ASSIGNMENT: Say how many lines in the records hold "total". Nothing but the number should be given.

-*-*-

(* ===== verification/Snapshot.v ===== *)
(** * Exact snapshots and what is bound to them

    Models the parts of [src/src/state/snapshot.rs] that work on a snapshot
    already read: binding the idle ledger to it with the capabilities and hash
    that follow, and reconciling a topology with it; and the errors of reading
    one, with their types in [src/src/chain/multicall.rs]. *)
From Stdlib Require Import ZArith Lia Bool String.
From stdpp Require Import base gmap sets strings list.
From S2P Require Import Prelude.
From S2P Require Import Domain.
From S2P Require Import Config.
From S2P Require Import Models.
From S2P Require Import Topology.
From S2P Require Import Capability.
From S2P Require Import Provider.
From S2P Require Import Reconciliation.
Open Scope Z_scope.

Inductive MulticallError : Type :=
| McProvider (error : ProviderError)
| InvalidRetryBound
| CursorNotAtHead
| ContextChanged
| MalformedAggregate
| AuthoritativeCallFailed (index : nat)
| ContextMismatch.

Inductive SnapshotError : Type :=
| SnMulticall (error : MulticallError)
| SnTopology (error : TopologyError)
| SnCapability (error : CapabilityError)
| MissingCodeIdentity
| CodeIdentityMismatch
| InvalidManifest
| DuplicateKey
| ReturnSchemaMismatch
| MissingResult (key : string)
| SnIdentityMismatch
| SnSerialization
| NumericRange.

(** The inputs of one read. *)
Record SnapshotBlueprint : Type := mkSnapshotBlueprint {
  bp_chain : ValidatedChainConfig;
  bp_snapshot_policy : ValidatedSnapshotConfig;
  bp_strategy : ValidatedStrategyConfig;
  bp_vault : ValidatedVaultConfig;
  bp_topology : TopologyIndex;
  bp_code_hashes : gmap Address B256;
  bp_static_config_revision : B256;
  bp_event_cursor : BlockRef;
  bp_idle_locks : IdleLockLedgerSnapshot;
  bp_administrative_horizon_timestamp : Z;
  bp_expected_inclusion_timestamp : Z;
  bp_rate_episode_state_verified : bool;
}.

Definition with_binding (s : ExactVaultSnapshot) (capabilities : VaultCapabilities)
    (idle_locks : IdleLockLedgerSnapshot) (hash : B256) : ExactVaultSnapshot :=
  mkExactVaultSnapshot (ev_context s) (ev_parent s) (ev_adapters s) (ev_enabled_adapters s)
    (ev_liquidity_adapter s) (ev_positions s) (ev_markets s) (ev_caps s) (ev_pending_admin s)
    capabilities idle_locks hash.

Section Binding.
Context `{HK : Keccak} `{HA : AbiParams} `{HS : SnapshotJson}.

(** The snapshot with the ledger, its capabilities and its hash.  On an error
    the caller drops the snapshot. *)
Definition bind_idle_lock_ledger (snapshot : ExactVaultSnapshot) (blueprint : SnapshotBlueprint)
    (idle_locks : IdleLockLedgerSnapshot) : result SnapshotError ExactVaultSnapshot :=
  let parent := ev_parent snapshot in
  locked ← try_fold (fun total lock =>
    ok_or (checked_add U256_MAX total (il_remaining_assets lock)) NumericRange)
    0 (ils_locks idle_locks);
  if (pv_idle_assets parent <? locked)
     || (pv_idle_assets parent <? ils_unattributed_idle_assets idle_locks)
  then Err SnIdentityMismatch
  else
    let idle_locks :=
      if (pv_idle_assets parent =? 0) && match ils_locks idle_locks with [] => true | _ => false end
         && (ils_unattributed_idle_assets idle_locks =? 0)
      then mkIdleLockLedgerSnapshot (ils_locks idle_locks)
             (ils_unattributed_idle_assets idle_locks) true
      else idle_locks in
    let timestamp := ctx_evm_timestamp (ev_context snapshot) in
    report ← map_err SnCapability (classify_capabilities (mkCapabilityInputs
      (bp_vault blueprint) (bp_strategy blueprint) parent (ev_adapters snapshot)
      (ev_liquidity_adapter snapshot) (ev_positions snapshot) (ev_markets snapshot)
      (ev_caps snapshot) (ev_enabled_adapters snapshot) (ev_pending_admin snapshot) timestamp
      timestamp (ils_verified idle_locks) (ils_unattributed_idle_assets idle_locks)
      (bp_rate_episode_state_verified blueprint)));
    let bound hash := with_binding snapshot (cy_capabilities report) idle_locks hash in
    hash ← ok_or (hash_exact_snapshot (bound (ev_snapshot_hash snapshot))) SnSerialization;
    Ok (bound hash).
End Binding.

(** The topology afterwards, with the error if there is one. *)
Definition reconcile_topology_exact (current_adapters : list AdapterAddress)
    (adapters : gmap AdapterAddress DirectAdapterState) (block_number : Z) : topo := fun t =>
  let current_markets :=
    (da_current_market_ids <$> adapters) ∪ (at_current_market_ids <$> ti_adapters t) in
  reconcile_exact current_adapters current_markets block_number t.

Definition reconcile_topology_from_snapshot (t : TopologyIndex) (snapshot : ExactVaultSnapshot)
    : result SnapshotError TopologyIndex :=
  match reconcile_topology_exact (set_elements (ev_enabled_adapters snapshot))
          (ev_adapters snapshot) (blk_number (ctx_block (ev_context snapshot))) t with
  | (Ok _, t) => Ok t
  | (Err e, _) => Err (SnTopology e)
  end.

(** ** The canonical form

    What is serialized of a snapshot; the JSON writer is library code. *)

Record CanonicalExactSnapshot : Type := mkCanonicalExactSnapshot {
  cx_context : StateContext;
  cx_parent : ParentVaultState;
  cx_adapters : list DirectAdapterState;
  cx_enabled_adapters : gset AdapterAddress;
  cx_positions : list DirectMarketPositionState;
  cx_markets : list StoredMarketState;
  cx_caps : gmap CapRef CapState;
  cx_pending_admin : list PendingAdminOperation;
  cx_capabilities : VaultCapabilities;
  cx_idle_locks : IdleLockLedgerSnapshot;
  cx_snapshot_hash : B256;
}.
Class CanonicalJson : Type := canonical_json : CanonicalExactSnapshot -> option Bytes.

(** The operations sorted by the listed components; the caps in the order of
    their map. *)
Definition canonical_snapshot (s : ExactVaultSnapshot) (hash : B256) : CanonicalExactSnapshot :=
  mkCanonicalExactSnapshot (ev_context s) (ev_parent s) (btree_values (ev_adapters s))
    (ev_enabled_adapters s) (btree_values (ev_positions s)) (btree_values (ev_markets s))
    (ev_caps s)
    (sort_by_key (fun operation => [pa_target operation; pa_selector operation;
       pa_calldata_hash operation; pa_submitted_block operation;
       pa_submitted_transaction operation]) (ev_pending_admin s))
    (ev_capabilities s) (ev_idle_locks s) hash.

(** The bytes that are hashed have no hash in them. *)
#[export] Instance canonical_snapshot_bytes `{HJ : CanonicalJson} : SnapshotJson :=
  fun s => canonical_json (canonical_snapshot s 0).

Definition with_liquidity (s : ExactVaultSnapshot) (l : option VaultV1LiquidityAdapterState)
    : ExactVaultSnapshot :=
  mkExactVaultSnapshot (ev_context s) (ev_parent s) (ev_adapters s) (ev_enabled_adapters s) l
    (ev_positions s) (ev_markets s) (ev_caps s) (ev_pending_admin s) (ev_capabilities s)
    (ev_idle_locks s) (ev_snapshot_hash s).

Section Hash.
Context `{HK : Keccak} `{HA : AbiParams} `{HJ : CanonicalJson}.

(** The hash covers no part of the liquidity adapter's state: snapshots that
    differ in nothing else have the same hash. *)
Lemma hash_ignores_liquidity_adapter s liquidity :
  hash_exact_snapshot (with_liquidity s liquidity) = hash_exact_snapshot s.
Proof. done. Qed.

(** Binding an idle ledger keeps what was read. The snapshot that results
    is the one read, with the ledger's locks and the capabilities they leave,
    under its own hash; the locks and the unattributed assets are within the
    exact balance, and a snapshot without idle assets and locks is verified. *)
Theorem bound_snapshot_exact snapshot blueprint idle_locks bound :
  bind_idle_lock_ledger snapshot blueprint idle_locks = Ok bound ->
  let locks := ev_idle_locks bound in
  bound = with_binding snapshot (ev_capabilities bound) locks (ev_snapshot_hash bound) /\
  hash_exact_snapshot bound = Some (ev_snapshot_hash bound) /\
  ils_locks locks = ils_locks idle_locks /\
  ils_unattributed_idle_assets locks = ils_unattributed_idle_assets idle_locks /\
  list_sum (il_remaining_assets <$> ils_locks locks) <= pv_idle_assets (ev_parent snapshot) /\
  ils_unattributed_idle_assets locks <= pv_idle_assets (ev_parent snapshot) /\
  (ils_verified locks = true <->
   ils_verified idle_locks = true \/
   pv_idle_assets (ev_parent snapshot) = 0 /\ ils_locks idle_locks = [] /\
   ils_unattributed_idle_assets idle_locks = 0) /\
  exists report, ev_capabilities bound = cy_capabilities report /\
    classify_capabilities (mkCapabilityInputs
      (bp_vault blueprint) (bp_strategy blueprint) (ev_parent snapshot) (ev_adapters snapshot)
      (ev_liquidity_adapter snapshot) (ev_positions snapshot) (ev_markets snapshot)
      (ev_caps snapshot) (ev_enabled_adapters snapshot) (ev_pending_admin snapshot)
      (ctx_evm_timestamp (ev_context snapshot)) (ctx_evm_timestamp (ev_context snapshot))
      (ils_verified locks) (ils_unattributed_idle_assets locks)
      (bp_rate_episode_state_verified blueprint)) = Ok report.
Proof.
  intros H. unfold bind_idle_lock_ledger in H. step_ok H as locked Hl.
  apply checked_sum_by_Ok in Hl.
  destruct (_ || _) eqn:E; [done|]. rewrite orb_false_iff, !Z.ltb_ge in E. destruct E as [E1 E2].
  step_ok H as report Hr. step_ok H as hash Hh. injection H as <-. cbn [with_binding ev_idle_locks].
  set (empty := (_ =? 0) && _ && _) in *.
  assert (empty = true <-> pv_idle_assets (ev_parent snapshot) = 0 /\ ils_locks idle_locks = [] /\
            ils_unattributed_idle_assets idle_locks = 0) as He.
  { unfold empty. rewrite !andb_true_iff, !Z.eqb_eq. destruct (ils_locks idle_locks); naive_solver. }
  destruct (classify_capabilities _) as [report'|] eqn:Ec; [|done]. cbn in Hr. injection Hr as ->.
  split_and!.
  - done.
  - by apply ok_or_Ok in Hh.
  - by destruct empty.
  - by destruct empty.
  - destruct empty; cbn [ils_locks ils_unattributed_idle_assets]; lia.
  - destruct empty; cbn [ils_locks ils_unattributed_idle_assets]; lia.
  - rewrite <-He. destruct empty; cbn; naive_solver.
  - exists report. split; [done|]. by destruct empty.
Qed.
End Hash.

-*-*-

OUTPUT FOR THIS EXERCISE: 2